A stone in the churchyard, not otherwise remarkable, mentions a place with the odd name “Old Wives’ Leaze.” One naturally wants to know something of these old wives and of their leaze, but disappointment dogs the footsteps of the inquirer, as closely and as constantly as his own shadow. An old man mowing the grass of the churchyard remarks incuriously, on his attention being drawn to it, that he “’spects it’s only a name.” “What’s in a name?” he seems to suggest with Shakespeare. Much sometimes.

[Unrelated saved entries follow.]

(* ===== verification/Device.v ===== *)
(** The device under the vault: the secret store of the installed app and of the browser
    ([core/keys/secure-store.ts]) and what can be asked of the person
    ([core/keys/biometric.service.ts]).  [Vault] keeps its secrets in a map; here the store
    of the installed app is shown to be one, over the plugin as a parameter. *)
From S2P Require Export Vault.
#[local] Open Scope string_scope.
#[local] Open Scope Z_scope.

(** * Definitions *)

(** ** secure-store.ts *)

(** The operations the rest of the program uses, and what they answer. *)
Class SecureStore (Store : Type) := mkSecureStore {
  store_durable : bool;
  store_get : string -> Store -> option string;
  store_set : string -> string -> Store -> result unit * Store;
  store_remove : string -> Store -> Store }.

(** [MemorySecureStore] *)
#[export] Instance MemorySecureStore : SecureStore (gmap string string) := {|
  store_durable := false;
  store_get key secrets := secrets !! key;
  store_set key value secrets := (Ok tt, <[key := value]> secrets);
  store_remove key secrets := delete key secrets |}.

Section Native.
(** The keystore plugin of the platform: it throws for a missing key. *)
Context {Plugin : Type} (plugin_get : string -> Plugin -> result string)
  (plugin_set : string -> string -> Plugin -> result unit * Plugin) (plugin_remove : string -> Plugin -> result unit * Plugin).

Definition native_get (key : string) (p : Plugin) : option string :=
  match plugin_get key p with Ok value => Some value | Throw _ => None end.
Definition native_set (key value : string) (p : Plugin) : result unit * Plugin := plugin_set key value p.

(** Whatever the plugin throws is taken for a key already absent. *)
Definition native_remove (key : string) (p : Plugin) : Plugin := snd (plugin_remove key p).

Definition NativeSecureStore : SecureStore Plugin := {|
  store_durable := true; store_get := native_get; store_set := native_set; store_remove := native_remove |}.
End Native.

(** ** biometric.service.ts *)

Inductive BiometricAvailability : Type := Available (kind : string) | Unavailable (reason : string).

Definition describe (type : Z) : string :=
  match type with
  | 1 => "Touch ID" | 2 => "Face ID" | 3 => "Fingerprint" | 4 => "Face unlock" | 5 => "Iris" | 7 => "Device PIN"
  | _ => "Biometrics"
  end.

(** [asked] is what the plugin says: whether it can check, and how. *)
Definition availability (native : bool) (asked : result (bool * Z)) : BiometricAvailability :=
  if negb native then Unavailable "Only on the installed app"
  else match asked with
       | Ok (true, type) => Available (describe type)
       | Ok (false, _) => Unavailable "No fingerprint, face or screen lock is set up"
       | Throw _ => Unavailable "This device cannot check"
       end.

(** * Specification *)

Inductive StoreOp : Type := GetOp (key : string) | SetOp (key value : string) | RemoveOp (key : string).

(** What a client sees of a store over a list of calls. *)
Section Observe.
Context {Store : Type} (S : SecureStore Store).
Fixpoint observe_store (ops : list StoreOp) (s : Store) : list (option string) * Store :=
  match ops with
  | [] => ([], s)
  | GetOp key :: rest => let '(seen, s') := observe_store rest s in (store_get key s :: seen, s')
  | SetOp key value :: rest => observe_store rest (snd (store_set key value s))
  | RemoveOp key :: rest => observe_store rest (store_remove key s)
  end.
End Observe.

(** What the plugin documents, over the secrets it holds. *)
Record plugin_laws {Plugin : Type} (plugin_get : string -> Plugin -> result string)
    (plugin_set : string -> string -> Plugin -> result unit * Plugin) (plugin_remove : string -> Plugin -> result unit * Plugin)
    (secrets : Plugin -> gmap string string) : Prop := mkPluginLaws {
  pl_get : forall key p, match secrets p !! key with
                         | Some value => plugin_get key p = Ok value
                         | None => exists e, plugin_get key p = Throw e
                         end;
  pl_set : forall key value p, secrets (snd (plugin_set key value p)) = <[key := value]> (secrets p);
  pl_remove : forall key p, is_Some (secrets p !! key) -> secrets (snd (plugin_remove key p)) = delete key (secrets p);
  pl_absent : forall key p, secrets p !! key = None -> secrets (snd (plugin_remove key p)) = secrets p }.

(** * Properties *)

(** The store of the installed app is the map the vault takes it for: over a plugin that
    keeps what it is given and throws for what it does not hold, every list of calls sees
    what the store in memory shows, and leaves the secrets that one holds. *)
Theorem native_store_is_a_map {Plugin : Type} plugin_get plugin_set plugin_remove (secrets : Plugin -> gmap string string) ops p :
  plugin_laws plugin_get plugin_set plugin_remove secrets ->
  let native := observe_store (NativeSecureStore plugin_get plugin_set plugin_remove) ops p in
  let memory := observe_store MemorySecureStore ops (secrets p) in
  fst native = fst memory /\ secrets (snd native) = snd memory.
Proof.
  intros L. revert p. induction ops as [|[key|key value|key] ops IH]; intros p; cbn; [done| | |].
  - specialize (IH p). destruct (observe_store _ ops p) as [seen p'], (observe_store MemorySecureStore ops (secrets p)) as [seen' s'].
    cbn in *. destruct IH as [-> ->]. split; [|done]. f_equal. unfold native_get. pose proof (pl_get _ _ _ _ L key p) as H.
    destruct (secrets p !! key); [by rewrite H|by destruct H as [e ->]].
  - rewrite -(pl_set _ _ _ _ L). apply IH.
  - assert (secrets (native_remove plugin_remove key p) = delete key (secrets p)) as <-; [|apply IH].
    unfold native_remove. destruct (secrets p !! key) eqn:E; [by apply (pl_remove _ _ _ _ L)|].
    by rewrite (pl_absent _ _ _ _ L key p E) delete_id.
Qed.

(** * Witnesses *)

Definition demo_plugin_get (key : string) (p : gmap string string) : result string :=
  match p !! key with Some v => Ok v | None => Throw (JsError "Item with given key does not exist") end.
Definition demo_plugin_set (key value : string) (p : gmap string string) : result unit * gmap string string := (Ok tt, <[key := value]> p).
Definition demo_plugin_remove (key : string) (p : gmap string string) : result unit * gmap string string :=
  match p !! key with
  | Some _ => (Ok tt, delete key p)
  | None => (Throw (JsError "Item with given key does not exist"), p)
  end.

Lemma demo_plugin_laws : plugin_laws demo_plugin_get demo_plugin_set demo_plugin_remove id.
Proof.
  split; unfold demo_plugin_get, demo_plugin_remove, id; intros.
  - destruct (p !! key); [done|by eexists].
  - done.
  - destruct H as [v ->]. done.
  - by rewrite H.
Qed.

Lemma native_store_is_a_map_witness :
  fst (observe_store (NativeSecureStore demo_plugin_get demo_plugin_set demo_plugin_remove)
         [SetOp "k" "secret"; GetOp "k"; RemoveOp "k"; RemoveOp "k"; GetOp "k"] ∅) = [Some "secret"; None].
Proof.
  rewrite (proj1 (native_store_is_a_map _ _ _ id [SetOp "k" "secret"; GetOp "k"; RemoveOp "k"; RemoveOp "k"; GetOp "k"] ∅ demo_plugin_laws)).
  vm_compute. reflexivity.
Defined.

(** * Behaviours that are not meant *)

(** A removal the platform refuses passes for one of a key already absent: the caller goes
    on, and the key is still there for the next start. *)
Lemma a_refused_removal_goes_unnoticed :
  let refusing (key : string) (p : gmap string string) := (Throw (JsError "keystore busy"), p) in
  let native := NativeSecureStore demo_plugin_get demo_plugin_set refusing in
  fst (observe_store native [SetOp SECURE_MASTER_KEY "key"; RemoveOp SECURE_MASTER_KEY; GetOp SECURE_MASTER_KEY] ∅) = [Some "key"].
Proof. vm_compute. reflexivity. Qed.
(* ===== verification/Routes.v ===== *)
(** The table of routes ([app/app.routes.ts]) with the guards of [core/keys/vault.guard.ts].
    The router of Angular matches an address against it and runs the guards of every route
    on the way to a page; what it can reach is a branch of the table. *)
From S2P Require Export Vault.
#[local] Open Scope string_scope.

(** * Definitions *)

Inductive Page : Type :=
| VaultPage | TabsPage | DashboardPage | TransactionsPage | AccountsPage | SettingsPage | BudgetsPage | AccountGroupsPage
| RulesPage | DataPage | RatesPage | ReportsPage | SyncSettingsPage | CategoriesPage | TotalsSettingsPage | SecurityPage.
#[export] Instance Page_eq_dec : EqDecision Page.
Proof. solve_decision. Defined.

Inductive Guard : Type := VaultGuard | UnlockedRedirectGuard.
#[export] Instance Guard_eq_dec : EqDecision Guard.
Proof. solve_decision. Defined.

Inductive Route : Type :=
| Screen (path : string) (canActivate : list Guard) (component : Page) (children : list Route)
| RedirectTo (path to : string) (pathMatch_full : bool).

Definition routes : list Route :=
  [ Screen "vault" [UnlockedRedirectGuard] VaultPage [];
    Screen "tabs" [VaultGuard] TabsPage
      [ Screen "dashboard" [] DashboardPage [];
        Screen "transactions" [] TransactionsPage [];
        Screen "accounts" [] AccountsPage [];
        Screen "settings" [] SettingsPage [];
        RedirectTo "" "dashboard" true ];
    Screen "budgets" [VaultGuard] BudgetsPage [];
    Screen "account-groups" [VaultGuard] AccountGroupsPage [];
    Screen "recurring" [VaultGuard] RulesPage [];
    Screen "data" [VaultGuard] DataPage [];
    Screen "rates" [VaultGuard] RatesPage [];
    Screen "reports" [VaultGuard] ReportsPage [];
    Screen "settings/sync" [VaultGuard] SyncSettingsPage [];
    Screen "settings/categories/:kind" [VaultGuard] CategoriesPage [];
    Screen "settings/totals" [VaultGuard] TotalsSettingsPage [];
    Screen "settings/security" [VaultGuard] SecurityPage [];
    RedirectTo "" "tabs/dashboard" true;
    RedirectTo "**" "tabs/dashboard" false ].

(** A branch: its address, the guards on the way and the pages it shows, one in another. *)
Record Branch : Type := mkBranch { br_path : string; br_guards : list Guard; br_pages : list Page }.

Fixpoint branches (r : Route) : list Branch :=
  match r with
  | Screen path guards page children =>
      mkBranch ("/" ++ path) guards [page]
      :: map (fun b => mkBranch ("/" ++ path ++ br_path b) (app guards (br_guards b)) (page :: br_pages b))
           (flat_map branches children)
  | RedirectTo _ _ _ => []
  end.
Definition all_branches : list Branch := flat_map branches routes.

Section Guards.
Context {Key : Type}.

Definition run_guard (g : Guard) (v : Vault Key) : option string :=
  match g with VaultGuard => vaultGuard v | UnlockedRedirectGuard => unlockedRedirectGuard v end.

(** [None] shows the branch; [Some url] sends the person there instead. *)
Fixpoint activate_guards (guards : list Guard) (v : Vault Key) : option string :=
  match guards with
  | [] => None
  | g :: rest => match run_guard g v with Some url => Some url | None => activate_guards rest v end
  end.
Definition activate (b : Branch) (v : Vault Key) : option string := activate_guards (br_guards b) v.
End Guards.

(** * Lemmas *)

#[export] Instance Branch_eq_dec : EqDecision Branch.
Proof. solve_decision. Defined.

Lemma every_branch_is_guarded : Forall (fun b => br_guards b = if bool_decide (br_pages b = [VaultPage]) then [UnlockedRedirectGuard] else [VaultGuard]) all_branches.
Proof. apply (bool_decide_unpack _). vm_compute. exact I. Qed.

(** * Properties *)

(** Nothing of the ledger is shown without the key: whatever address is followed, a page
    other than the unlock screen is shown only if the vault is unlocked, and the unlock
    screen only if it is not; who is turned away is sent to an address of the table that
    lets them in, so no chain of redirections goes round. *)
Theorem only_the_unlock_screen_without_the_key {Key : Type} (v : Vault Key) b :
  b ∈ all_branches ->
  (activate b v = None <-> (isUnlocked v = false <-> br_pages b = [VaultPage]))
  /\ forall url, activate b v = Some url ->
       exists b', b' ∈ all_branches /\ br_path b' = url /\ activate b' v = None
                  /\ br_pages b' = if isUnlocked v then [TabsPage; DashboardPage] else [VaultPage].
Proof.
  intros Hb. pose proof (proj1 (Forall_forall _ _) every_branch_is_guarded b Hb) as Hg. cbn beta in Hg.
  unfold activate. rewrite Hg.
  assert (exists b1 b2, b1 ∈ all_branches /\ b2 ∈ all_branches /\ b1 = mkBranch "/vault" [UnlockedRedirectGuard] [VaultPage]
    /\ b2 = mkBranch "/tabs/dashboard" [VaultGuard] [TabsPage; DashboardPage]) as (b1 & b2 & H1 & H2 & E1 & E2).
  { eexists _, _. split_and!; [| |reflexivity|reflexivity]; vm_compute; repeat first [left; fail|constructor]. }
  case_bool_decide as E; cbn; unfold run_guard, vaultGuard, unlockedRedirectGuard; destruct (isUnlocked v) eqn:Eu; cbn.
  all: split; [naive_solver|]; intros url [= <-]; 
    first [exists b1; subst b1; split_and!; [done|done| |done]|exists b2; subst b2; split_and!; [done|done| |done]];
    cbn; unfold run_guard, vaultGuard, unlockedRedirectGuard; by rewrite Eu.
Qed.

(** * Witnesses *)

Definition demo_locked : Vault string := mkVault None Locked (Some "v") (Some "d") ∅ ∅ true true (fun _ => "") 0 0.
Definition data_branch : Branch := mkBranch "/data" [VaultGuard] [DataPage].

Lemma only_the_unlock_screen_without_the_key_witness :
  data_branch ∈ all_branches /\ activate data_branch demo_locked = Some "/vault"
  /\ exists b', b' ∈ all_branches /\ br_path b' = "/vault" /\ br_pages b' = [VaultPage].
Proof.
  assert (data_branch ∈ all_branches) as Hin by (apply (bool_decide_unpack _); vm_compute; exact I). split; [exact Hin|]. split; [reflexivity|].
  destruct (proj2 (only_the_unlock_screen_without_the_key demo_locked data_branch Hin) "/vault" eq_refl) as (b' & H1 & H2 & _ & H3).
  by exists b'.
Defined.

Later inquiries prove “Old Wives’ Leaze” to be a hamlet high on a hill-top, one mile from Chilham, some seven miles distant; but I have no information as to the old wives, nor does any one else appear to possess any. The name, in fact, seems, like so many others, to be a corruption of some forgotten name, and is indeed supposed to have originally been “Overs,” or “Oldwoods Leaze,” or Lees.

In the marshes of Seasalter the hedgerows die away, leaving the flat road open and unfenced and bordered by watery dykes, in which last year’s reeds, rubbing together in the wind, keep up a rustling murmur, looking sere and wan until with the coming of June they are replaced by newer growths. The dykes quarter the marshes in all directions, and keep the pastures efficiently drained, but the sight of men busily engaged in digging thick slab-mud from them proves that they require constant care.

The scenery is that of Holland; even down to the particular detail of grass-grown earthen embankments against the sea, which long ago encroached here and destroyed the original church of Seasalter, and has in modern times caused its successor to be abandoned, in favour of a new building in Whitstable. In any case, it is difficult to see the need of a church where there are but few houses, unless some modern St. Francis were wishful of preaching here to the birds, the seagulls and the curlews that haunt these marshes and maintain a mingled screaming and melancholy piping, varied sometimes with what sounds like demoniacal chucklings or mocking laughter.

Inland you see the wooded uplands of the old forest district of Blean, with the whirling sails of distant windmills seeming to beckon over the hills and far away. Of the sea one observes nothing until the grassy embankment is climbed, hard by the “Old Sportsman” inn that stands sheltered under the lee of it, but from the top is seen the entrance of the Swale, dotted with many small vessels, with Sheppey about three miles across the channel and the pink-washed houses of the coastguard shining out yonder on Shellness Point.